A major diversion is under development to push Mississippi River water and sediment into Barataria Bay to help restore coastal Louisiana wetlands affected by Deepwater Horizon oil. Linlin used the Finite Volume Community Ocean Model (FVCOM) to characterize how these diversions may impact Barataria Bay hydrodynamics, including salinity gradients and oil’s residence time in the Bay and adjacent continental shelf, and to predict possible oil slick transport trajectories for future events.
Linlin helped create and validate a high-resolution FVCOM hydrodynamic model grid for the Louisiana-Texas continental shelf with a horizontal resolution of 10 meters for Barataria Bay. The model uses coupled hydrodynamics-wave-sediment data to simulate oil-particle interactions, oil deposition and resuspension, and sediment erosion and transport in response to frontal and tropical disturbances.
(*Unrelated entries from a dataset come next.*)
(** A year of two digits is no year for [strptime]. *)
Lemma year_of_two_digits (yy : Z) (caps : Re.captures) :
  Re.matches (Re.Cat (Dt.directive_regex Dt.D_Y) Re.Eps) (two_digits yy) caps = [].
Proof.
  unfold two_digits. cbn [Dt.directive_regex Re.seq].
  rewrite matches_cat_eq, matches_group_eq. unfold Re.digit.
  rewrite !matches_cat_eq, matches_chr_cons, digit_char_is_digit. cbn [flat_map].
  rewrite app_nil_r, !matches_cat_eq, matches_chr_cons, digit_char_is_digit. cbn [flat_map].
  reflexivity.
Qed.

Lemma no_T_two_digit_year (sep : ascii) (d m yy : Z) :
  sep ∈ ["/"; "-"]%char ->
  Str.contains "T" (two_digits d +:+ String sep (two_digits m +:+ String sep (two_digits yy)))
  = false.
Proof.
  intros Hsep.
  assert (Hs : sep <> "T"%char).
  { repeat (apply elem_of_cons in Hsep as [-> | Hsep]; [discriminate |]).
    now apply elem_of_nil in Hsep. }
  unfold two_digits. rewrite !append_cons, !append_nil.
  repeat (rewrite contains_T_cons;
          [| first [exact Hs | apply digit_not_T, digit_char_is_digit]]).
  reflexivity.
Qed.

(** X15.  A date written day, month, year with a year of two digits, as
    the first date pattern of [extract_data] accepts it, gives no deadline:
    every format asks for a year of four digits. *)
Theorem get_claim_deadline_two_digit_year
    (operator : option string) (sep : ascii) (d m yy : Z) (clock : Dt.civil) :
  sep ∈ ["/"; "-"]%char -> 1 <= d <= 31 -> 1 <= m <= 12 ->
  get_claim_deadline operator
    (Some (two_digits d +:+ String sep (two_digits m +:+ String sep (two_digits yy)))) clock
  = Ok (None, Unknown).
Proof.
  intros Hsep Hd Hm. apply get_claim_deadline_unparsed. left.
  unfold parse_journey_date. rewrite no_T_two_digit_year by assumption.
  rewrite try_formats_day_first by assumption.
  rewrite strptime_no_match; [reflexivity |].
  rewrite format_regex_day_month_year.
  destruct (day_then_separator sep d
              (Re.Cat (Dt.directive_regex Dt.D_m)
                 (Re.Cat (Re.ichar sep) (Re.Cat (Dt.directive_regex Dt.D_Y) Re.Eps)))
              (two_digits m +:+ String sep (two_digits yy)) [] Hsep Hd) as [-> _].
  destruct (month_then_separator sep m (Re.Cat (Dt.directive_regex Dt.D_Y) Re.Eps)
              (two_digits yy) [(1%nat, two_digits d)] Hsep Hm) as [-> _].
  apply year_of_two_digits.
Qed.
Her preliminary simulations showed that Davis Pond and mid-Barataria diversions decreased salinity in the lower Barataria Bay by as much as 5 parts per thousand and decreased oil residence times from 27 to 2 days. “Reduced salinity can cause significant reductions, displacements, or enhancements to fish and shellfish species based on their different tolerances and responses to salinity changes,” she explained.
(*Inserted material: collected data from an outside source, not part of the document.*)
(** ** Results

    [io::Result]: the error keeps the kind and the message the code gives. *)

(** [Panicked] is not an [io::ErrorKind]: it stands for a call that panics instead of
    returning. *)
Inductive ErrorKind : Type :=
  | UnexpectedEof | InvalidData | InvalidInput | NotFound | Unsupported | Other | Panicked.

Record io_error : Type := IoError { err_kind : ErrorKind; err_msg : string }.
Arguments IoError _ _%_string_scope.

Inductive io_result (A : Type) : Type :=
  | Ok (a : A)
  | Err (e : io_error).
Arguments Ok {A} a.
Arguments Err {A} e.

#[global] Instance ErrorKind_eq_dec : EqDecision ErrorKind.
Proof. solve_decision. Defined.
#[global] Instance io_error_eq_dec : EqDecision io_error.
Proof. solve_decision. Defined.
#[global] Instance io_result_eq_dec {A} `{EqDecision A} : EqDecision (io_result A).
Proof. solve_decision. Defined.

Definition io_bind {A B} (m : io_result A) (f : A -> io_result B) : io_result B :=
  match m with Ok a => f a | Err e => Err e end.
Definition io_of_option {A} (e : io_error) (o : option A) : io_result A :=
  match o with Some a => Ok a | None => Err e end.
Definition is_ok {A} (m : io_result A) : bool :=
  match m with Ok _ => true | Err _ => false end.

Declare Scope io_scope.
Delimit Scope io_scope with io.
Notation "'let!' x := m 'in' k" := (io_bind m (fun x => k))
  (at level 10, x pattern, m at level 100, k at level 200) : io_scope.

(** ** Sorting, deduplication and the slice searches of the standard library *)

Section sort.
Context {A : Type} (leb : A -> A -> bool).

Fixpoint sort_insert (x : A) (l : list A) : list A :=
  match l with
  | [] => [x]
  | y :: l' => if leb x y then x :: y :: l' else y :: sort_insert x l'
  end.

(** A stable sort ([slice::sort_by]). *)
Fixpoint stable_sort (l : list A) : list A :=
  match l with
  | [] => []
  | x :: l' => sort_insert x (stable_sort l')
  end.

(** [slice::is_sorted_by]. *)
Fixpoint is_sorted (l : list A) : bool :=
  match l with
  | x :: (y :: _) as l' => leb x y && is_sorted l'
  | _ => true
  end.
End sort.

Definition key_leb {A} (key : A -> Z) (x y : A) : bool := key x <=? key y.
Definition key_le {A} (key : A -> Z) (x y : A) : Prop := key x <= key y.
Definition key_lt {A} (key : A -> Z) (x y : A) : Prop := key x < key y.

(** [slice::sort_by_key], [slice::is_sorted_by_key] and [Vec<uint>::sort_unstable]
    (equal integers cannot be told apart, so stability does not matter there). *)
Definition sort_by_key {A} (key : A -> Z) : list A -> list A := stable_sort (key_leb key).
Definition is_sorted_by_key {A} (key : A -> Z) : list A -> bool := is_sorted (key_leb key).
Definition sort_unstable : list Z -> list Z := sort_by_key id.

(** [Vec::dedup]: drops an element equal to the one kept just before it. *)
Fixpoint dedup_from (last : Z) (l : list Z) : list Z :=
  match l with
  | [] => []
  | x :: l' => if x =? last then dedup_from last l' else x :: dedup_from x l'
  end.
Definition dedup (l : list Z) : list Z :=
  match l with [] => [] | x :: l' => x :: dedup_from x l' end.

(** [slice::binary_search_by], the halving loop of the standard library. [f] compares an
    element with the target.  [fuel] bounds the iterations; [size] halves each time. *)
Fixpoint bsearch_base {A} (f : A -> comparison) (l : list A)
    (fuel : nat) (base size : nat) : option nat :=
  match fuel with
  | O => None
  | S fuel' =>
    if (1 <? size)%nat then
      let half := (size / 2)%nat in
      let mid := (base + half)%nat in
      match l !! mid with
      | None => None
      | Some x =>
        let base' := match f x with Gt => base | _ => mid end in
        bsearch_base f l fuel' base' (size - half)%nat
      end
    else Some base
  end.

(** [inl i]: found at [i]; [inr i]: not found, [i] is where it would be inserted.
    [None] would be an out-of-range access; [binary_search_raw_total] rules it out. *)
Definition binary_search_raw {A} (f : A -> comparison) (l : list A) : option (nat + nat) :=
  match l with
  | [] => Some (inr 0%nat)
  | _ =>
    match bsearch_base f l (S (length l)) 0%nat (length l) with
    | None => None
    | Some base =>
      match l !! base with
      | None => None
      | Some x =>
        match f x with
        | Eq => Some (inl base)
        | Lt => Some (inr (base + 1)%nat)
        | Gt => Some (inr base)
        end
      end
    end
  end.
Definition binary_search_by {A} (f : A -> comparison) (l : list A) : nat + nat :=
  default (inr 0%nat) (binary_search_raw f l).

Definition binary_search_by_key {A} (key : A -> Z) (k : Z) (l : list A) : nat + nat :=
  binary_search_by (fun x => key x ?= k) l.

(** [slice::partition_point]. *)
Definition partition_point {A} (pred : A -> bool) (l : list A) : nat :=
  match binary_search_by (fun x => if pred x then Lt else Gt) l with
  | inl i | inr i => i
  end.

(** The bisection loop the sources write out by hand:
    [while left < right { let mid = left + (right - left) / 2; ... }]. *)
Fixpoint bisect {A} (pred : A -> bool) (l : list A)
    (fuel left right : nat) : option nat :=
  match fuel with
  | O => None
  | S fuel' =>
    if (left <? right)%nat then
      let mid := (left + (right - left) / 2)%nat in
      match l !! mid with
      | None => None
      | Some x =>
        if pred x then bisect pred l fuel' (mid + 1)%nat right
        else bisect pred l fuel' left mid
      end
    else Some left
  end.

(** The number of leading elements that satisfy [pred]: what a search for a partition
    point is meant to return. *)
Fixpoint count_while {A} (pred : A -> bool) (l : list A) : nat :=
  match l with
  | [] => 0
  | x :: l' => if pred x then S (count_while pred l') else 0
  end.

(** [pred] holds on a prefix and fails on the rest. *)
Definition partitioned {A} (pred : A -> bool) (l : list A) : Prop :=
  forall i j x y, l !! i = Some x -> l !! j = Some y -> (i <= j)%nat ->
    pred y = true -> pred x = true.

(** [BinaryHeap], up to the order of equal elements: the elements in any order, popped by
    [leb] (the least first, as with [Reverse] entries). *)
Fixpoint heap_min {A} (leb : A -> A -> bool) (x : A) (l : list A) : A * list A :=
  match l with
  | [] => (x, [])
  | y :: l' =>
    let (m, rest) := heap_min leb (if leb x y then x else y) l' in
    (m, (if leb x y then y else x) :: rest)
  end.
Definition heap_pop {A} (leb : A -> A -> bool) (h : list A) : option (A * list A) :=
  match h with [] => None | x :: h' => Some (heap_min leb x h') end.
Definition heap_peek {A} (leb : A -> A -> bool) (h : list A) : option A :=
  fst <$> heap_pop leb h.

(** ** Generic lemmas *)

Create HintDb riets.
Create Rewrite HintDb riets.

Ltac inv_some :=
  repeat match goal with
  | H : Some _ = Some _ |- _ => injection H as H; subst
  | H : Ok _ = Ok _ |- _ => injection H as H; subst
  | H : Some _ = None |- _ => discriminate H
  | H : None = Some _ |- _ => discriminate H
  | H : Ok _ = Err _ |- _ => discriminate H
  | H : Err _ = Ok _ |- _ => discriminate H
  end.

(** Decide the boolean comparisons of the goal and of the hypotheses. *)
Ltac cmp_cases :=
  repeat match goal with
  | |- context [?x <=? ?y] => destruct (Z.leb_spec x y)
  | |- context [?x <? ?y] => destruct (Z.ltb_spec x y)
  | |- context [?x =? ?y] => destruct (Z.eqb_spec x y)
  | H : context [?x <=? ?y] |- _ => destruct (Z.leb_spec x y)
  | H : context [?x <? ?y] |- _ => destruct (Z.ltb_spec x y)
  | H : context [?x =? ?y] |- _ => destruct (Z.eqb_spec x y)
  | |- context [(?x <? ?y)%nat] => destruct (Nat.ltb_spec x y)
  | |- context [(?x <=? ?y)%nat] => destruct (Nat.leb_spec x y)
  | H : context [(?x <? ?y)%nat] |- _ => destruct (Nat.ltb_spec x y)
  | H : context [(?x <=? ?y)%nat] |- _ => destruct (Nat.leb_spec x y)
  end.

Lemma filter_all {A} (P : A -> Prop) `{!forall x, Decision (P x)} l :
  Forall P l -> filter P l = l.
Proof. induction 1 as [|x l Hx _ IH]; [done|]. by rewrite filter_cons, decide_True, IH. Qed.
Linlin’s modeling results can be used to help plan emergency response efforts to disasters such as oil spills. Policy-makers and resource managers can use the model to inform the planning and execution of water and sediment diversions, including identifying the ideal time to open diversions and the optimal volume of water.
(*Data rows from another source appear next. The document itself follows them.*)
Lemma append_spec a b :
  wf_list a -> wf_list b ->
  wf_list (PostingList_append a b) /\
  (forall d, posting_of d (items (PostingList_append a b)) =
     merge_all (option_list (posting_of d (items a)) ++ option_list (posting_of d (items b)))).
Proof.
  intros [Ha Hwa] [Hb Hwb]. unfold PostingList_append.
  destruct (items b) as [|f lb] eqn:Eb.
  { split; [by split|]. intros d. simpl. rewrite app_nil_r. by destruct (posting_of d (items a)). }
  destruct (items a) as [|p la] eqn:Ea.
  { split; [by split; rewrite ?Eb|]. intros d. rewrite Eb. simpl. by destruct (posting_of d _). }
  rewrite <-Ea, <-Eb in *. destruct (last (items a)) as [l|] eqn:El.
  2: { apply last_None in El. congruence. }
  destruct (Z.ltb_spec (doc_id l) (doc_id f)) as [Hlt|Hge].
  - assert (Hcross : forall q r, q ∈ items a -> r ∈ items b -> doc_id q < doc_id r).
    { intros q r Hq Hr. pose proof (last_ascending_le _ _ _ Ha El Hq).
      rewrite Eb in Hr, Hb. apply StronglySorted_cons in Hb as [Hb _].
      rewrite Forall_forall in Hb. apply elem_of_cons in Hr as [->|Hr]; [lia|].
      specialize (Hb r Hr). unfold key_lt in Hb. lia. }
    assert (Hab : docs_ascending (items a ++ items b)) by (by apply docs_ascending_app).
    split; [split|]; simpl.
    + done.
    + apply Forall_app. split; [eapply Forall_impl; [exact Hwa|]|eapply Forall_impl; [exact Hwb|]];
        simpl; intros; lia.
    + intros d. rewrite posting_of_app.
      destruct (posting_of d (items a)) as [q|] eqn:Eqa;
        destruct (posting_of d (items b)) as [r|] eqn:Eqb; simpl; try done.
      apply posting_of_Some in Eqa as [? ?]. apply posting_of_Some in Eqb as [? ?].
      specialize (Hcross q r ltac:(done) ltac:(done)). lia.
  - split; [apply from_items_wf|]. intros d.
    by rewrite from_items_lookup, filter_app, !ascending_filter_eq.
Qed.

(** Appending a newer list to an older one keeps the invariant and gives every document
    the merge of its older and its newer posting, whether or not the document ranges overlap. *)
Theorem append_correct a b :
  wf_list a -> wf_list b ->
  wf_list (PostingList_append a b) /\
  (forall d, posting_of d (items (PostingList_append a b)) =
     merge_all (option_list (posting_of d (items a)) ++ option_list (posting_of d (items b)))).
Proof. apply append_spec. Qed.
Linlin’s research experiences helped her grow as a scientist and as a member of the scientific community. Working with Dr. Huang, she learned about new meteorological and oceanic models that could be applied to her research. She also became more involved in the scientific community through her participation in conferences such as the Gulf of Mexico Oil Spill and Ecosystem Science Conference, the State of the Coast Conference, and the Estuarine and Coastal Modeling Conference and participation in weather research and forecasting model training sessions. She said, “All of the excellent feedback and suggestions from other experienced researchers that I received from these conference and training experiences have broadened my horizons and improved my research.”
Linlin hopes to continue her research through a postdoc position in physical coastal ocean research. She recommended that students considering a science career should pursue a field that they truly love and accept failures when they happen, “Failure is a natural process and always part of scientific research – don’t give up easily.” She emphasized the importance of working closely with advisors and learning from their expertise and being involved in the science community.
Praise for Linlin
Dr. Huang highlighted Linlin’s capability and growing knowledge in her field, stating that she is well-versed in the tools required for her research and able to learn new software quickly and apply it. He noted her persistence and carefulness when conducting research, citing her numerical model’s triangular grid as an example. The grid’s construction took more than six months of diligent computer work, delineating characteristic water channel networks and wetlands and engineering structures based on Google Earth imagery and the LiDAR digital elevation model. She validated the model with observational data, but the grid still required adjustments and revisions. “The work is painstaking and requires great patience,” said Huang. “Linlin is determined and has gone through the process enthusiastically.”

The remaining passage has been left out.